Task objective >> Could you reproduce, from the records below, everything from the line with "From Stdlib Require Import Permutation." down to the line with "8232; 8233; 8239; 8287; 12288]%N.", keeping both of those lines and changing nothing?

Data listing >>
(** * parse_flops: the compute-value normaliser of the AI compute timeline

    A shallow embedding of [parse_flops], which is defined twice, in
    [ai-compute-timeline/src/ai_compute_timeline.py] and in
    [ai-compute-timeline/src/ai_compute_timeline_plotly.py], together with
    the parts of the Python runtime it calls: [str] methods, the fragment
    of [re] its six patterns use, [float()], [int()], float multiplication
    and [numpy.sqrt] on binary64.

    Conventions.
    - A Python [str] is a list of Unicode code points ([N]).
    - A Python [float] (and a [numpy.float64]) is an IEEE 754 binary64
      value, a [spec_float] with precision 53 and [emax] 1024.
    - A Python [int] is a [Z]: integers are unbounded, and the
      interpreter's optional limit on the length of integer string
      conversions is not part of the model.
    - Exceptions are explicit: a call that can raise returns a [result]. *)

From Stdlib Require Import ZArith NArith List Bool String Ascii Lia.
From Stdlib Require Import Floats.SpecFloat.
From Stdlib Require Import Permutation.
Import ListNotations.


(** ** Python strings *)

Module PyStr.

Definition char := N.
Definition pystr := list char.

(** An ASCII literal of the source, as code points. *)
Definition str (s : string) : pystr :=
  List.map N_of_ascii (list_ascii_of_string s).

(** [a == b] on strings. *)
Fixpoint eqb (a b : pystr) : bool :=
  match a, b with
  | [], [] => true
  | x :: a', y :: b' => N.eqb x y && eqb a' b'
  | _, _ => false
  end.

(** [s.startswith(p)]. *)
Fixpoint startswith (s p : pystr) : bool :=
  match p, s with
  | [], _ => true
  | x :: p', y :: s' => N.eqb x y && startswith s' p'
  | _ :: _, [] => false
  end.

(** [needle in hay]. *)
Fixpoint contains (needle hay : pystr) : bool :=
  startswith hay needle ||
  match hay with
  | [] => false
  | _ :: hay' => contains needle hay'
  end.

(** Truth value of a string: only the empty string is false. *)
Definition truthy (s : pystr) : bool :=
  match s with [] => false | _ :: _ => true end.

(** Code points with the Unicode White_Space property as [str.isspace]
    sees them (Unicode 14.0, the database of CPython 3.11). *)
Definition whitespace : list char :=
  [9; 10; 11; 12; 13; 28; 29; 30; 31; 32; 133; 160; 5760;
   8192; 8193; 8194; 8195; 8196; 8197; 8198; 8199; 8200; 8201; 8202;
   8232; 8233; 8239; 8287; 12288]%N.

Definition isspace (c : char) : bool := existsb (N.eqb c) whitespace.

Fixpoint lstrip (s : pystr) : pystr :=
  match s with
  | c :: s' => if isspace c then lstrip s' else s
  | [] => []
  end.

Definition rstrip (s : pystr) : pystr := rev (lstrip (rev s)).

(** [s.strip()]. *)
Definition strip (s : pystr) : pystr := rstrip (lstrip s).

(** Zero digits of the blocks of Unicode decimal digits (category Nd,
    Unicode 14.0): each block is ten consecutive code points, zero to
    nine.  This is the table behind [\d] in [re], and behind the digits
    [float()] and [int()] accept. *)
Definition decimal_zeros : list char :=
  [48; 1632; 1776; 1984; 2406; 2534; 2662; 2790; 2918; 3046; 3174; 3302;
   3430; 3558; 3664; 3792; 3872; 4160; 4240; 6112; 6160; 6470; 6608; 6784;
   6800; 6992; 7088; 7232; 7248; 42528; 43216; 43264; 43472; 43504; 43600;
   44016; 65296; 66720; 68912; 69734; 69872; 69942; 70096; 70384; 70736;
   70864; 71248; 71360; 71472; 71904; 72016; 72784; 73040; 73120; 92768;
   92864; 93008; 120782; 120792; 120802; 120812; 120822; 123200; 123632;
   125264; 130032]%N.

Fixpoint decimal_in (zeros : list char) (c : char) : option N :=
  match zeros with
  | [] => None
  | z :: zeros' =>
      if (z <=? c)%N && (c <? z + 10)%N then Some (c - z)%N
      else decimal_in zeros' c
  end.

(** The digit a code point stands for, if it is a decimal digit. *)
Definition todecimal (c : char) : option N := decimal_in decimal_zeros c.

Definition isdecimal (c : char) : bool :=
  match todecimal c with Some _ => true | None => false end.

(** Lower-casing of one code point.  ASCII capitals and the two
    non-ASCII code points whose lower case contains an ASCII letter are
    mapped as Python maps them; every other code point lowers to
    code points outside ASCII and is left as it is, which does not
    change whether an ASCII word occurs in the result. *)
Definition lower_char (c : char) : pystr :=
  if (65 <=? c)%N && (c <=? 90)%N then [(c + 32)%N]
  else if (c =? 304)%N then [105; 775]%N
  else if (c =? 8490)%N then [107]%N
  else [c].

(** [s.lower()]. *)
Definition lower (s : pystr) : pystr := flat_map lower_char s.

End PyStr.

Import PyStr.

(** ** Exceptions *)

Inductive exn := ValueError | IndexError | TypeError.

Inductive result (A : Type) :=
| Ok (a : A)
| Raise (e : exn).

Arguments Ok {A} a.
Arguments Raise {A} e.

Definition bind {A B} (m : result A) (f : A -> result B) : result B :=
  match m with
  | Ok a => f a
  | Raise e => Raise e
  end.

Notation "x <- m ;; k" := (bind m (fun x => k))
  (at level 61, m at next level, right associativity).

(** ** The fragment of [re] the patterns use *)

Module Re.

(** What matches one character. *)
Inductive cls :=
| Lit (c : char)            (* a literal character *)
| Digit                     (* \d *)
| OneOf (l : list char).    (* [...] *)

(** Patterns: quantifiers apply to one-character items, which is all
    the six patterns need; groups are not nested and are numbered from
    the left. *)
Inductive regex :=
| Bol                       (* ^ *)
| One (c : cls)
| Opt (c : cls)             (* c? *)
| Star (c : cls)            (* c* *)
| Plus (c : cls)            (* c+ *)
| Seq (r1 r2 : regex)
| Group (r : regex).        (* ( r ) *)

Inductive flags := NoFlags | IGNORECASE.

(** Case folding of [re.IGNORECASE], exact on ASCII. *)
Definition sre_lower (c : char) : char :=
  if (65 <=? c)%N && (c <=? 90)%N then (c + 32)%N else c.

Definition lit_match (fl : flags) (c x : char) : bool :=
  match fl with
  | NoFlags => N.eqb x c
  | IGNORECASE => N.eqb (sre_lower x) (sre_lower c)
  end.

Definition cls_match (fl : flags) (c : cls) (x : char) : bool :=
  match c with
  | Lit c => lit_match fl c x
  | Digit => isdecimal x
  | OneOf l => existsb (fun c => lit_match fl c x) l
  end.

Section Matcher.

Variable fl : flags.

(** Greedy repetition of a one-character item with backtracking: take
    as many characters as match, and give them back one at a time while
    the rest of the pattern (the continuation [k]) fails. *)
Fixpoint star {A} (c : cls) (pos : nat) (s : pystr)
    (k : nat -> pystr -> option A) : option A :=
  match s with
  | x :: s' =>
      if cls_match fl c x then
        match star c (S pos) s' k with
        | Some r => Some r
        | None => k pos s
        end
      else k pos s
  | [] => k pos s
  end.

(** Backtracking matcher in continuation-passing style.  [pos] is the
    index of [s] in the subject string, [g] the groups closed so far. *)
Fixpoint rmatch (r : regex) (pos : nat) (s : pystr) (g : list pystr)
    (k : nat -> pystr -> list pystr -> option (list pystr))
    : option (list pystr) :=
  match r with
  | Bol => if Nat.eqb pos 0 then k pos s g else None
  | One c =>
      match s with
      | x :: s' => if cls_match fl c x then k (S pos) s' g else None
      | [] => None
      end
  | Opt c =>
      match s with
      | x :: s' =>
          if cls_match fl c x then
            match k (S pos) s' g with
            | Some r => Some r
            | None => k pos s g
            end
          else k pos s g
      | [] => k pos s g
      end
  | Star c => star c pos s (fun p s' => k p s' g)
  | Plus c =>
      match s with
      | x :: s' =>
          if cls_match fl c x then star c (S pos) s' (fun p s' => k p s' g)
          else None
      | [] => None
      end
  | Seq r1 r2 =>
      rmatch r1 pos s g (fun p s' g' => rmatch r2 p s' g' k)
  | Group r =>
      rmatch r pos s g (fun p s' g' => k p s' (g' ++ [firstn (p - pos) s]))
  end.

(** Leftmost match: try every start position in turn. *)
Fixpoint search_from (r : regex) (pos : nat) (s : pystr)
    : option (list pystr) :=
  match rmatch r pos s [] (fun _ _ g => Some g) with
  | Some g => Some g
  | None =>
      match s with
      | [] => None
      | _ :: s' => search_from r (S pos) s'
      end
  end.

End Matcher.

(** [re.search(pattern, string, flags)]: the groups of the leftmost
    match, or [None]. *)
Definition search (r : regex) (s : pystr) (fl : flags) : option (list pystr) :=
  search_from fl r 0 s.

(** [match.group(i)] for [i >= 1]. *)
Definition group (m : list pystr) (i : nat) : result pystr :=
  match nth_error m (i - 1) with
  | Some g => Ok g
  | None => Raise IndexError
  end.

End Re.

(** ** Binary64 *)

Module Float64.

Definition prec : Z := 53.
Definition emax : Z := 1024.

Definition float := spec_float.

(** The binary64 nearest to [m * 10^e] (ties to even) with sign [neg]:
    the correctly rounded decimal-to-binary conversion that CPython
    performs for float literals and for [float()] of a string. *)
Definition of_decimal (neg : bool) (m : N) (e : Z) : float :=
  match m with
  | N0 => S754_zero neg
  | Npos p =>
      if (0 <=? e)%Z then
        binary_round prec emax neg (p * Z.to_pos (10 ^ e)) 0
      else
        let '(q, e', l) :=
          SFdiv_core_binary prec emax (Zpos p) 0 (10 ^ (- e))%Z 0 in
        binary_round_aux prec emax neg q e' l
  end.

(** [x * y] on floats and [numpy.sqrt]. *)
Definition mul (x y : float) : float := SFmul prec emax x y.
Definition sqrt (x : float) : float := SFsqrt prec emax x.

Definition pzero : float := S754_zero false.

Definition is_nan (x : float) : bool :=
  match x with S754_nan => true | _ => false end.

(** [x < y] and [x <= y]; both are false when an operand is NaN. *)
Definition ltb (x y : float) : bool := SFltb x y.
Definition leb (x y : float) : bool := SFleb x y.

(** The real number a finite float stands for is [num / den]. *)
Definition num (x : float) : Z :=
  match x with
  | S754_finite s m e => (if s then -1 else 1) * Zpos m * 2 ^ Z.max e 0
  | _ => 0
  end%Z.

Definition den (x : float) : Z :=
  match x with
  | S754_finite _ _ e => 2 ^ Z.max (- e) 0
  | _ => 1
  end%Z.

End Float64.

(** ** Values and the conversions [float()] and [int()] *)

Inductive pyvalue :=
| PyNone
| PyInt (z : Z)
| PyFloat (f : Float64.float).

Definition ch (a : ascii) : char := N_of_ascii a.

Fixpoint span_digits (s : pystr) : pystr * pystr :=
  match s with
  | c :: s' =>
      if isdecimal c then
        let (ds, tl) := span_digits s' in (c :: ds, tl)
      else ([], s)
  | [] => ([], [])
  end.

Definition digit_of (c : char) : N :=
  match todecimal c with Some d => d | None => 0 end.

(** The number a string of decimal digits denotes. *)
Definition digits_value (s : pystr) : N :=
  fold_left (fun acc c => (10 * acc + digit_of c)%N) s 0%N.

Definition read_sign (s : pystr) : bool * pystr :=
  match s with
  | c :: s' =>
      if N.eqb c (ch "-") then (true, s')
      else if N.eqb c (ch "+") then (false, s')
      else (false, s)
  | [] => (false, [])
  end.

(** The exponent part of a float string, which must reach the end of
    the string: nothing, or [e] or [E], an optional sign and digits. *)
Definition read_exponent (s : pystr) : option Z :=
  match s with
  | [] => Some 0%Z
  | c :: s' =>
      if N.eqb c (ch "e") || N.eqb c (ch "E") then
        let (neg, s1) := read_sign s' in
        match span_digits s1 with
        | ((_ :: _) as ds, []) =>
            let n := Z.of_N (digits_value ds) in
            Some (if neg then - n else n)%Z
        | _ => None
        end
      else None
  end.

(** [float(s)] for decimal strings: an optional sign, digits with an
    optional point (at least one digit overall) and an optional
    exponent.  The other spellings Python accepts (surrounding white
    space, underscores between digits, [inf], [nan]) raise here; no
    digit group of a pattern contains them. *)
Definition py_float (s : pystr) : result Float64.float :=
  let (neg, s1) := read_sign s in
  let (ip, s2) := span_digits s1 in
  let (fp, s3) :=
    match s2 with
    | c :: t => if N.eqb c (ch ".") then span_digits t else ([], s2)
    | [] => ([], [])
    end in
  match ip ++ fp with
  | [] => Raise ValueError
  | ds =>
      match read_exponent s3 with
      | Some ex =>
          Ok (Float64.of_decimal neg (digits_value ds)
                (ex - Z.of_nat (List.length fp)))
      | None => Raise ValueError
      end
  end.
---
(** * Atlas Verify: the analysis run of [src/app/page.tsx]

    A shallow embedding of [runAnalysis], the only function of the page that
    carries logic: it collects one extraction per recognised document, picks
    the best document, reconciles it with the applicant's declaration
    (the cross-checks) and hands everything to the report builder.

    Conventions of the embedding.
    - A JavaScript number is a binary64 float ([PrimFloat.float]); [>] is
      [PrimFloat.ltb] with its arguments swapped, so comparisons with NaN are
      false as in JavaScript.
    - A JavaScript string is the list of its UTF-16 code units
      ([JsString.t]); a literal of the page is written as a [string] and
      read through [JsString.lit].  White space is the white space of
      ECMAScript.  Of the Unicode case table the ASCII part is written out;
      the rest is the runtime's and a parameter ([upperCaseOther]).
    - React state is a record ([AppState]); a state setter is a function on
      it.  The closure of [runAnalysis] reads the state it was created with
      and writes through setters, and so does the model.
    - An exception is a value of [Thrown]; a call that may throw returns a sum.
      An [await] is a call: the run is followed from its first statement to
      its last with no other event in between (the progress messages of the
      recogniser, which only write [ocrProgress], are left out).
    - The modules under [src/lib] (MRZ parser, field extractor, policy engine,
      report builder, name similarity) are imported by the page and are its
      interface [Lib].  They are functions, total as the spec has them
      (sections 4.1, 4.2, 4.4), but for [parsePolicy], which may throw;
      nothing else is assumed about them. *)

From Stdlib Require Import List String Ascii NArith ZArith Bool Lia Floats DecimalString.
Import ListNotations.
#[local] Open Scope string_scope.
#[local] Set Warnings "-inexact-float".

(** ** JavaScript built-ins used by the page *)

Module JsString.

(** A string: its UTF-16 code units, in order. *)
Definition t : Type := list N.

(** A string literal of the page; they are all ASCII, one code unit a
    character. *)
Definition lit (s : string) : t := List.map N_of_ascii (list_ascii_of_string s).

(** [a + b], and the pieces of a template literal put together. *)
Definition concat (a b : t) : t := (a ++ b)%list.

Task answer >>
From Stdlib Require Import Permutation.
Import ListNotations.


(** ** Python strings *)

Module PyStr.

Definition char := N.
Definition pystr := list char.

(** An ASCII literal of the source, as code points. *)
Definition str (s : string) : pystr :=
  List.map N_of_ascii (list_ascii_of_string s).

(** [a == b] on strings. *)
Fixpoint eqb (a b : pystr) : bool :=
  match a, b with
  | [], [] => true
  | x :: a', y :: b' => N.eqb x y && eqb a' b'
  | _, _ => false
  end.

(** [s.startswith(p)]. *)
Fixpoint startswith (s p : pystr) : bool :=
  match p, s with
  | [], _ => true
  | x :: p', y :: s' => N.eqb x y && startswith s' p'
  | _ :: _, [] => false
  end.

(** [needle in hay]. *)
Fixpoint contains (needle hay : pystr) : bool :=
  startswith hay needle ||
  match hay with
  | [] => false
  | _ :: hay' => contains needle hay'
  end.

(** Truth value of a string: only the empty string is false. *)
Definition truthy (s : pystr) : bool :=
  match s with [] => false | _ :: _ => true end.

(** Code points with the Unicode White_Space property as [str.isspace]
    sees them (Unicode 14.0, the database of CPython 3.11). *)
Definition whitespace : list char :=
  [9; 10; 11; 12; 13; 28; 29; 30; 31; 32; 133; 160; 5760;
   8192; 8193; 8194; 8195; 8196; 8197; 8198; 8199; 8200; 8201; 8202;
   8232; 8233; 8239; 8287; 12288]%N.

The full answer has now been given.